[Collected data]
******************************

Lemma pow_fee_share_ok {E} c burned : config_ok c → 0 <= burned <= u64_max →
  ∃ share, pow_fee_share (E:=E) (reward_pow c) burned = Ok share ∧ 0 <= share <= burned.
Proof.
  intros [_ Ht Hv Hden _ _ _ _ _] Hb. pose proof (proj1 (reward_pow_validate_ok _ Ht) Hv) as (_ & Hle & _). destruct Ht as [_ _ _ _ _ _ Hs Hsd].
  unfold pow_fee_share. rewrite (proj2 (Z.leb_le _ _) Hle). cbn [assert_ mbind result_bind].
  rewrite strict_mul_in by (unfold u64_max, u128_max in *; nia). cbn [mbind result_bind]. rewrite div_in by lia. cbn [mbind result_bind].
  assert (0 <= burned * pow_share (reward_pow c) / share_den (reward_pow c) <= burned) as Hd.
  { split; [apply Z.div_pos; nia|]. apply Z.div_le_upper_bound; [lia|]. nia. }
  rewrite (proj2 (Z.leb_le _ _)) by lia. eexists. split; [done|]. done.
Qed.

Lemma summed_fees_ok {E} (w : list Z) : Forall in_u64 w → ∀ acc, 0 <= acc → acc + Z.of_nat (length w) * u64_max <= u128_max →
  ∃ sum, foldl (λ acc fee, sum ← acc; strict_add u128_max sum fee) (Ok (E:=E) acc) w = Ok sum.
Proof.
  induction 1 as [|f w [Hf0 Hf] _ IH]; intros acc Ha Hmax; cbn [foldl length] in *; [by eexists|]. cbn [mbind result_bind].
  unfold u64_max in *. rewrite strict_add_in by lia. apply IH; lia.
Qed.

(** The emission of a block, in whole units. *)
Definition emission_within c (m : Z) : Prop :=
  0 <= m ∧ numerator (max_emission_per_block (block_rewards_config c)) <= m * denominator (max_emission_per_block (block_rewards_config c)).

Lemma block_rewards_within {E} c pooled fee stake m : config_ok c → emission_within c m → 0 <= fee <= u64_max →
  ∃ blend leader, block_rewards (E:=E) (block_rewards_config c) pooled fee stake = Ok (blend, leader) ∧ 0 <= blend ∧ 0 <= leader ∧
    blend + leader <= fee + m.
Proof.
  intros [_ _ _ _ Hc _ _ _ _] [Hm0 Hm] Hf. destruct (block_rewards_emission (E:=E) _ pooled fee stake Hc Hf) as (x & y & Hrun & Hx & Hy & Hle).
  exists x, y. split_and!; [done..|]. destruct Hc as [_ _ _ _ Hd _ _].
  set (d := denominator (max_emission_per_block (block_rewards_config c))) in *. assert (d * (x + y - fee) <= d * m) by lia.
  assert (x + y - fee <= m) by (apply (Z.mul_le_mono_pos_l _ _ d); lia). lia.
Qed.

******************************

Assignment - Write out each line of the data that holds the string "apply".

Answer section -
  { split; [apply Z.div_pos; nia|]. apply Z.div_le_upper_bound; [lia|]. nia. }
  unfold u64_max in *. rewrite strict_add_in by lia. apply IH; lia.
  assert (x + y - fee <= m) by (apply (Z.mul_le_mono_pos_l _ _ d); lia). lia.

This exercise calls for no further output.